Ko ngā whenua o aku tūpuna, kāhore i ahau.

The land of my ancestors does not belong to me alone.

Ko Ōtākaro te ingoa o te awa nei [Avon]. Nāku tēnei whenua.
He kāinga mahinga tuna nāku ko ōku pakeke.

Ōtākaro is the name of this river [the Avon]. It is where
we come to harvest eels and belongs to my elders and I.

Ko taku hākoro te kaitiaki o Pohoareare,
kei konā a mātou tūpāpaku.

My father [Te Muru] was the guardian of Pohoareare
where we have buried our dead.

Wiremu Te Uki April 3, 1880

It’s in our blood to look after our rivers and fight for our rights, and I’m proud to know that my whānau continue that legacy.

“Our elders knew the value of these wetlands and waterways,” says Makarini Rūpene, a diver and regular supplier of kaimoana for whānau, friends, and marae. “They are still a big part of our family life. We grew up on the rivers and estuaries and reefs. They were a playground and a classroom, and I am bringing up my children just the same.
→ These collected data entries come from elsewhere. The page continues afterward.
(* ===== verification/Roundtrip.v ===== *)
(** The contract of package lzhuf: what goes into a Writer comes out of a
    Reader, the Writer is insensitive to how its input is cut into slices, and
    how the Reader behaves on a stream that overruns its announced size. *)
From S2P Require Import Prelude Huffman Reconst Crc BitIO HuffCode LzTree Tokens Writer Reader Compress Decompress.

(** ** Round trip *)

(** C2. Every message of up to 3867 bytes, written in any slices, in either
    format, is read back in full, ends with io.EOF, and [Close] accepts it:
    checksum and size match.  No step panics, and reading terminates for any
    sequence of non-empty reads. *)
Theorem lzhuf_roundtrip b ps fuel ks :
  bytes (concat ps) -> zlen (concat ps) <= 3867 ->
  (forall i, 0 < ks i) -> zlen (concat ps) < Z.of_nat fuel ->
  exists out, compress b ps = Ok out /\
    decompress b fuel ks out = Ok (inr (concat ps, EOF, None)).
Proof.
  intros Hb Hl Hks Hf. destruct (compress_ok b ps Hb) as (out & body & ts & m & E & [Eo Bo To (bs & h & Hr & Hbits)]).
  exists out. split; [exact E|].
  destruct Hbits as (pad & Ep & Hp).
  { eapply run_short; [exact Hr|apply huff0_ok|by eapply covers_syms|].
    rewrite (proj2 huff0_ok). apply covers_le in To. clia. }
  rewrite Eo. apply (decompress_ok _ b body ts bs m h pad); try assumption. lia.
Qed.

Lemma lzhuf_roundtrip_witness :
  exists out, compress true [[72; 105]; [72; 105; 33]] = Ok out /\
    decompress true 6 (fun _ => 2) out = Ok (inr ([72; 105; 72; 105; 33], EOF, None)).
Proof.
  apply (lzhuf_roundtrip true [[72; 105]; [72; 105; 33]] 6 (fun _ => 2)).
  - repeat constructor; unfold byte; lia.
  - vm_compute. discriminate.
  - intros i. lia.
  - vm_compute. reflexivity.
Defined.

(** C19. The format of what the Writer returns, for data of any size below 2 GiB and
    any slices: the checksum of the rest, if asked for; the size in four bytes, low byte
    first; and a body.  There are tokens [ts] that describe exactly the data, and the
    bits of the body are their code [bs], filled up with less than a byte, when the
    longest Huffman code among them has at most 16 bits, as it has for data of up
    to 3867 bytes; then the Reader gives the data back. *)
Theorem lzhuf_roundtrip_tokens b ps :
  bytes (concat ps) -> zlen (concat ps) < 2 ^ 31 ->
  exists out body ts bs m h, compress b ps = Ok out /\
    (let hdr := le_bytes 4 (zlen (concat ps)) in
     out = (if b then le_bytes 2 (crc (hdr ++ body)) else []) ++ hdr ++ body) /\
    covers (text (concat ps)) 0 ts (zlen (concat ps)) /\ run huff0 ts bs m h /\
    (zlen (concat ps) <= 3867 -> (m <= 16)%nat) /\
    ((m <= 16)%nat -> (exists pad, bytebits body = bs ++ pad /\ (length pad < 8)%nat) /\
       forall fuel ks, (forall i, 0 < ks i) -> zlen (concat ps) < Z.of_nat fuel ->
       decompress b fuel ks out = Ok (inr (concat ps, EOF, None))).
Proof.
  intros Hb Hl. destruct (compress_ok b ps Hb) as (out & body & ts & m & E & [Eo Bo To (bs & h & Hr & Hbits)]).
  pose proof (zlen_nonneg (concat ps)) as H0.
  assert (Es : u32 (i32 (zlen (concat ps))) = zlen (concat ps)).
  { unfold u32, i32. rewrite (Z.mod_small (_ + 2 ^ 31)) by lia. rewrite Z.mod_small by lia. lia. }
  exists out, body, ts, bs, m, h. split; [exact E|].
  split; [pose proof Eo as Eo'; cbv zeta in Eo' |- *; rewrite Es in Eo'; exact Eo'|]. split; [exact To|]. split; [exact Hr|]. split.
  - intros Hs. eapply run_short; [exact Hr|apply huff0_ok|by eapply covers_syms|]. rewrite (proj2 huff0_ok). apply covers_le in To. clia.
  - intros Hm. destruct (Hbits Hm) as (pad & Ep & Hp). split; [exists pad; split; [exact Ep|exact Hp]|]. intros fuel ks Hks Hf.
    rewrite Eo. apply (decompress_ok _ b body ts bs m h pad); assumption.
Qed.

Lemma lzhuf_roundtrip_tokens_witness :
  exists out body ts bs m h, compress false [[1]] = Ok out /\ out = le_bytes 4 1 ++ body /\
    covers (text [1]) 0 ts 1 /\ run huff0 ts bs m h /\
    (exists pad, bytebits body = bs ++ pad /\ (length pad < 8)%nat).
Proof.
  destruct (lzhuf_roundtrip_tokens false [[1]]) as (out & body & ts & bs & m & h & E & Eo & To & Hr & Hs & Hm);
    [repeat constructor; unfold byte; lia|vm_compute; reflexivity|].
  exists out, body, ts, bs, m, h. split; [exact E|]. split; [exact Eo|]. split; [exact To|]. split; [exact Hr|].
  apply Hm, Hs. vm_compute. discriminate.
Defined.

(** ** Slices *)

(** What [Write] does to one byte. *)
Definition write_byte (w : writer) (c : Z) : res writer :=
  if w.(preFilled) then w ← advance w (Some c); mret (count_byte w) else prefill_byte w c.

Fixpoint write_bytes (w : writer) (p : list Z) : res writer :=
  match p with [] => mret w | c :: p => w ← write_byte w c; write_bytes w p end.

(** Takes the result of a [bind] apart. *)
Ltac inv_bind H :=
  match type of H with
  | (?m ≫= _) = Ok _ => let x := fresh "x" in let E := fresh "E" in
      destruct m as [x| |] eqn:E; [rewrite bind_Ok in H|discriminate H..]
  end.

Lemma encode_filled w w' : encode w = Ok w' -> w'.(preFilled) = w.(preFilled).
Proof.
  unfold encode. intros H. destruct (_ =? 0); [by injection H as <-|].
  destruct (_ <=? _); repeat inv_bind H; by injection H as <-.
Qed.

Lemma load_byte_filled w c w' : load_byte w c = Ok w' -> w'.(preFilled) = w.(preFilled).
Proof. unfold load_byte. intros H. repeat inv_bind H. by injection H as <-. Qed.

Lemma advance_filled w c w' : advance w c = Ok w' -> w'.(preFilled) = w.(preFilled).
Proof.
  unfold advance. intros H. repeat inv_bind H. injection H as <-. cbn [preFilled set_len set_ring set_z].
  transitivity x.(preFilled).
  - destruct (_ =? 0) eqn:E'; [apply encode_filled in E1|injection E1 as <-]; done.
  - destruct c; [by eapply load_byte_filled|by injection E as <-].
Qed.

Lemma write_rest_bytes w p : w.(preFilled) = true -> write_rest w p = write_bytes w p.
Proof.
  revert w. induction p as [|c p IH]; intros w Hw; [done|]. cbn [write_rest write_bytes]. unfold write_byte. rewrite Hw.
  destruct (advance w (Some c)) as [w'| |] eqn:E; [|done..]. rewrite !bind_Ok.
  apply IH. apply advance_filled in E. cbn [preFilled count_byte]. congruence.
Qed.

Lemma Write_bytes w p : Write w p = (w' ← write_bytes w p; mret (w', zlen p)).
Proof.
  unfold Write. assert (E : (wp ← prefill w p; write_rest wp.1 wp.2) = write_bytes w p).
  { revert w. induction p as [|c p IH]; intros w; [done|]. cbn [prefill write_bytes]. unfold write_byte.
    destruct (preFilled w) eqn:Hw.
    - cbn [mret res_ret]. rewrite bind_Ok. cbn [fst snd]. rewrite write_rest_bytes by done.
      cbn [write_bytes]. unfold write_byte. by rewrite Hw.
    - destruct (prefill_byte w c); [|done..]. rewrite !bind_Ok. apply IH. }
  rewrite <- E. destruct (prefill w p) as [[w1 q]| |]; [|done..]. rewrite !bind_Ok. done.
Qed.

Lemma write_bytes_app w p q : write_bytes w (p ++ q) = (w ← write_bytes w p; write_bytes w q).
Proof.
  revert w. induction p as [|c p IH]; intros w; [done|]. cbn [app write_bytes].
  destruct (write_byte w c); [|done..]. rewrite !bind_Ok. apply IH.
Qed.

(** C20. The compressed output only depends on the bytes written, not on the slices
    they come in. *)
Theorem compress_chunks b ps : compress b ps = compress b [concat ps].
Proof.
  unfold compress. destruct (NewWriter b) as [w| |]; [|done..]. rewrite !bind_Ok.
  assert (E : forall w ps, write_chunks w ps = write_bytes w (concat ps)).
  { clear. intros w ps. revert w. induction ps as [|p ps IH]; intros w; [done|]. cbn [write_chunks concat].
    rewrite write_bytes_app, Write_bytes. destruct (write_bytes w p); [|done..]. rewrite !bind_Ok. apply IH. }
  rewrite (E w ps), (E w [concat ps]). cbn [concat]. by rewrite app_nil_r.
Qed.

(** ** Overrun

    A Reader whose decoded position has passed the announced size without an
    error answers every [Read] with 0 bytes and no error. *)
Lemma Read_stuck d k :
  rerr d.(rd_r) = None -> d.(rd_err) = None -> d.(hdr_size) < d.(st_pos) -> d.(st_buf) = [] ->
  Read d k = Ok ([], None, d).
Proof.
  intros H1 H2 H3 H4. unfold Read, read_status. rewrite H1.
  destruct (Z.eqb_spec (st_pos d) (hdr_size d)); [lia|]. cbn [andb]. rewrite H2, H4, take_nil, drop_nil.
  replace (set_buf d []) with d by (destruct d; cbn in *; by subst).
  cbn [loop]. unfold read_step. rewrite H1. destruct (Z.ltb_spec (st_pos d) (hdr_size d)); [lia|].
  by rewrite andb_false_r.
Qed.

(** The decompressor does not terminate on every input: with a negative size in
    the header a client that reads until io.EOF loops forever. *)
Theorem reader_never_ends fuel ks : decompress false fuel ks [0xff; 0xff; 0xff; 0xff] = NoFuel.
Proof.
  assert (exists d, NewReader [0xff; 0xff; 0xff; 0xff] false = Ok (inr (d, None)) /\
    rerr d.(rd_r) = None /\ d.(rd_err) = None /\ d.(hdr_size) < d.(st_pos) /\ d.(st_buf) = []) as (d & E & H1 & H2 & H3 & H4).
  { eexists. split; [vm_compute; reflexivity|]. done. }
  unfold decompress. rewrite E, bind_Ok.
  assert (G : forall acc, drain fuel ks d acc = NoFuel).
  { clear E. revert ks. induction fuel as [|fuel IH]; intros ks acc; [done|]. cbn [drain].
    rewrite Read_stuck, bind_Ok by done. apply IH. }
  by rewrite G.
Qed.

(** ** The parts *)

(** Feeding symbols to the tree of [newLZHUFF]. *)
Fixpoint feed (z : huff) (cs : list Z) : res huff :=
  match cs with [] => mret z | c :: cs => z ← update z c; feed z cs end.

(** C21. Whatever symbols are coded, in whatever number, the Huffman tree stays a
    well-formed tree ordered by frequency (rebuilt on the way when the root
    reaches its maximum), and no update panics or runs on forever. *)
Theorem huffman_tree_invariant cs :
  Forall (fun c => 0 <= c < _NumChar) cs ->
  exists z, (z ← newHuff; feed z cs) = Ok z /\ huff_ok z.
Proof.
  intros H. rewrite newHuff_run, bind_Ok. pose proof (proj1 huff0_ok) as Hz.
  revert H Hz. generalize huff0. induction cs as [|c cs IH]; intros z H Hz; cbn [feed]; [by exists z|].
  apply Forall_cons_1 in H as [Hc H]. destruct (update_ok z c Hz Hc) as (z' & -> & Hz' & _).
  rewrite bind_Ok. by apply IH.
Qed.

Lemma huffman_tree_invariant_witness :
  exists z, (z ← newHuff; feed z [65; 65; 300]) = Ok z /\ huff_ok z.
Proof. apply huffman_tree_invariant. repeat constructor; vm_compute; try discriminate; reflexivity. Defined.

(** A reader over the flushed output of a bit writer. *)
Definition reread (w : bitw) : bitr := mkBitr (encodeEnd w).(bbuf) [] 0 0 0 None.

Lemma reread_ok w : wok w -> bytes w.(bbuf) ->
  rok (encodeEnd w).(bbuf) (reread w) /\ exists pad, rstream (reread w) = wstream w ++ pad.
Proof.
  intros Hw Hb. destruct (encodeEnd_ok w Hw) as (pad & E & _). split; [|by exists pad].
  split; [cbn; lia|done| |by exists []]. cbn [rbuf rsrc reread app]. unfold encodeEnd.
  destruct (_ =? 0); [done|]. apply Forall_app_2; [done|]. repeat constructor; unfold byte; apply u8_range.
Qed.

Definition bitw0 : bitw := mkBitw [] 0 0.

Lemma bitw0_ok : wok bitw0.
Proof. split; cbn; [lia|lia|]. intros. apply Z.testbit_0_l. Qed.

(** The code of a symbol, written by the encoder and read by the decoder from
    the same tree, gives the symbol back and leaves both with the same tree. *)
Theorem huffman_char_roundtrip z c :
  huff_ok z -> 0 <= c < _NumChar -> get z.(freq) _R < 4181 ->
  exists z' w r, encodeChar z bitw0 c = Ok (z', w) /\ decodeChar z (reread w) = Ok (c, z', r).
Proof.
  intros Hz Hc Hw. destruct (leaf_spec (ok_shape z Hz) c Hc) as [L1 _].
  destruct (path_exists z (get z.(prnt) (c + _T)) (ok_shape z Hz)) as [bs Hbs]; [clia|].
  pose proof (short_codes z c bs Hz Hc Hbs Hw) as Hl.
  destruct (encodeChar_ok z bitw0 c bs Hz bitw0_ok Hc Hbs Hl) as (z' & w & E & Eu & Hz' & Hwk & Hs).
  destruct (encodeChar_total z bitw0 c Hz Hc) as (z2 & j & i & E2 & _). rewrite E in E2. injection E2 as -> ->.
  destruct (reread_ok (putCode bitw0 j i) Hwk) as [Hr [pad Hp]]; [apply putCode_bytes; constructor|].
  rewrite Hs in Hp. cbn [app wstream] in Hp. change (wstream bitw0) with (@nil bool) in Hp. cbn [app] in Hp.
  destruct (decodeChar_ok _ z _ c bs pad Hz Hr Hc Hbs Hp) as (z3 & r & E3 & Eu3 & _).
  rewrite Eu in Eu3. injection Eu3 as <-. eauto.
Qed.

Lemma huffman_char_roundtrip_witness :
  exists z' w r, encodeChar huff0 bitw0 200 = Ok (z', w) /\ decodeChar huff0 (reread w) = Ok (200, z', r).
Proof. apply (huffman_char_roundtrip huff0 200); [apply huff0_ok|clia|vm_compute; reflexivity]. Defined.

(** Every match position fits its two-part code and is decoded to itself. *)
Theorem position_roundtrip p :
  0 <= p < _N ->
  exists w r, encodePosition bitw0 p = Ok w /\ decodePosition (reread w) = Ok (p, r).
Proof.
  intros Hp. destruct (encodePosition_ok bitw0 p bitw0_ok Hp) as (w & E & Hw & Hs).
  assert (Hb : bytes w.(bbuf)).
  { unfold encodePosition in E. repeat inv_bind E. injection E as <-. apply putCode_bytes, putCode_bytes. constructor. }
  destruct (reread_ok w Hw Hb) as [Hr [pad Hst]]. rewrite Hs in Hst.
  change (wstream bitw0) with (@nil bool) in Hst. cbn [app] in Hst.
  destruct (decodePosition_ok _ (reread w) p pad Hr Hp Hst) as (r & E' & _). eauto.
Qed.

Lemma position_roundtrip_witness :
  exists w r, encodePosition bitw0 1987 = Ok w /\ decodePosition (reread w) = Ok (1987, r).
Proof. apply position_roundtrip. clia. Defined.

(** A dictionary operation: [InsertNode] or [DeleteNode]. *)
Inductive dict_op := Insert (r : Z) | Delete (p : Z).
Definition apply_op (z : lz) (o : dict_op) : res lz :=
  match o with Insert r => InsertNode z r | Delete p => DeleteNode z p end.

(** An operation the Writer may issue: it never inserts a registered position. *)
Definition op_ok (D : Z -> Z) (o : dict_op) : Prop :=
  match o with Insert r => 0 <= r < _N /\ ~ reg D r | Delete p => 0 <= p < _N end.

(** C22. Both operations return, keep the search trees well formed, and change the
    set of registered positions as they should: an insertion adds [r] and
    nothing else, and the match it records is a true one; a deletion removes
    exactly [p]. *)
Theorem dictionary_operations cls T ml mp D z o :
  dict cls T ml mp D z -> zlen T = _N + _F - 1 -> bytes T -> op_ok D o ->
  exists z' cls' D' ml' mp', apply_op z o = Ok z' /\ dict cls' T ml' mp' D' z' /\
    match o with
    | Insert r => reg D' r /\ (forall x, reg D' x -> reg D x \/ x = r) /\ matched cls D T r ml' mp'
    | Delete p => forall x, reg D' x <-> reg D x /\ x <> p
    end.
Proof.
  intros Hd HT Hb Ho. destruct o as [r|p]; cbn [op_ok apply_op] in *.
  - destruct Ho as [Hr Hn]. assert (Hr0 : D r = _NIL).
    { destruct (decide (D r = _NIL)); [done|]. by destruct Hn. }
    destruct (InsertNode_ok cls T ml mp D z r Hd HT) as (z' & D' & ml' & mp' & E & H1 & H2 & H3 & H4); auto.
    { unfold bytes in Hb. rewrite Forall_lookup in Hb. apply (Hb (Z.to_nat r)). apply lookup_get. clia. }
    by exists z', (upf cls r (get T r)), D', ml', mp'.
  - destruct (DeleteNode_ok cls T ml mp D z p Hd Ho) as (z' & D' & E & H1 & H2).
    by exists z', cls, D', ml, mp.
Qed.

Lemma dictionary_operations_witness :
  exists z D, dict (fun d => d - (_N + 1)) z.(textBuf) 0 0 D z /\
  exists z' cls' D' ml' mp', apply_op z (Insert 5) = Ok z' /\ dict cls' z.(textBuf) ml' mp' D' z' /\
    reg D' 5 /\ (forall x, reg D' x -> reg D x \/ x = 5) /\ matched (fun d => d - (_N + 1)) D z.(textBuf) 5 ml' mp'.
Proof.
  destruct (InitTree_ok zeroLz (fun d => d - (_N + 1))) as (z & E & Hd & Hn); try reflexivity.
  pose proof (dict_fields _ _ _ _ _ _ Hd) as (_ & ET & _). rewrite <- ET in Hd.
  exists z, (get z.(dad)). split; [exact Hd|].
  apply (dictionary_operations (fun d => d - (_N + 1)) z.(textBuf) 0 0 (get z.(dad)) z (Insert 5) Hd).
  - by rewrite ET.
  - rewrite ET. apply Forall_replicate. unfold byte. lia.
  - split; [clia|]. intros [_ Hr]. apply Hr, Hn. clia.
Defined.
It taught me about ecosystems, the cycle of the seasons, the connections between moons and tides, and the effect they have on plants and fish. “Of course, the waterways also feed us and those around us. It’s who we are.”

A completed bale install.

A completed bale install.

MEKA ĀHUAREKA Interesting Fact
The Ōtākaro/Avon River was once recorded as having the largest known spawning habitat in the National Īnaka Spawning Database. In fact, whitebait were so abundant when Pākehā arrived that they called them “cow-fish” on account of the fact that rivers turned milky white when they spawned.

How incredible would our city be if it became known for its great spring and autumn shoals of īnaka, feeding the food chain and pulling people from all over the planet to witness this rare phenomenon? I don’t think it’s too far-fetched, and it seems to me that whitebait is the perfect species to unite us in such endeavours. Whitebaiting is loved by Māori and Pākehā alike, and is as quintessentially “Kiwi” as it gets.

Moreover, the future of Christchurch’s residential red-zone is yet to be determined, and we – Crown, City/Community and Iwi – have an incredibly rare opportunity to design and develop this tract of land in respect of the water that runs under and through it, and not to neglect it.

Build for fish and the people will come. Build for people, and the fish will not.

Is that what Uncle Trevor Howse and old Rakiihia Tau meant when I heard them talk about mahinga kai as “our traditional economy”, built on the produce of the natural world?

Healthy land. Healthy water. Healthy people.

Is it too much to think that īnaka could become the backbone of the city’s next economic bell curve too?

Nō te whānau Rūpene Kurī a Te Marino Lenihan, ko Ngāi
Te Atawhiua, Ngāi Tūhaitara, Ngāi Tūāhuriri ana hapū.

Whaka Īnaka is a collaboration between EOS Ecology (project lead), the University of Canterbury (School of Biological Sciences, Centre for Freshwater Management) and Ngāi Tahu (Te Rūnanga o Ngāi Tahu,
Ngāi Tūāhuriri Tangata Tiaki). It has been funded by the Department of Conservation through their Community Fund, and has received support of a number of local businesses, trusts and organisations.
Ka nui ngā mihi ki a koutou katoa. Mauri tū, mauri ora.